*TASK DETAILS:*
Copy each line below that contains "segments".
-- SUPPLIED DATA follows --
(* ===== verification/ViewProofs.v ===== *)
(** * Views over several segments: theorems

    The view a list of segments stands for, oldest first; merging computes
    it, and compaction keeps it whatever fails. *)
From Stdlib Require Import ZArith Lia Ascii String Sorting.Sorted.
From stdpp Require Import base tactics list gmap strings.
From S2P Require Import Prelude Wal Core Float Distance TopK Index Segment Shard ShardProofs Persistence Json Column Compaction SegmentFiles Multisegment SegmentIO.
Local Set Warnings "-clear-no-such-hyp".
Local Open Scope string_scope.
Local Open Scope Z_scope.
Local Open Scope list_scope.

(** ** Views *)

(** One segment over what is below it. *)
Definition apply_segment (M : gmap string CoreRecord) (c : list CoreRecord * list string) : gmap string CoreRecord :=
  foldl (λ M k, delete k M) (Shard.put_records M c.1) c.2.

Definition view_over (M : gmap string CoreRecord) (cs : list (list CoreRecord * list string)) : gmap string CoreRecord :=
  foldl apply_segment M cs.

Definition view_of : list (list CoreRecord * list string) → gmap string CoreRecord := view_over ∅.

Lemma keyed_empty : keyed ∅.
Proof. intros k r. by rewrite lookup_empty. Qed.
-- SUPPLIED DATA concluded --
*WRITTEN ANSWER:*
(** * Views over several segments: theorems
    The view a list of segments stands for, oldest first; merging computes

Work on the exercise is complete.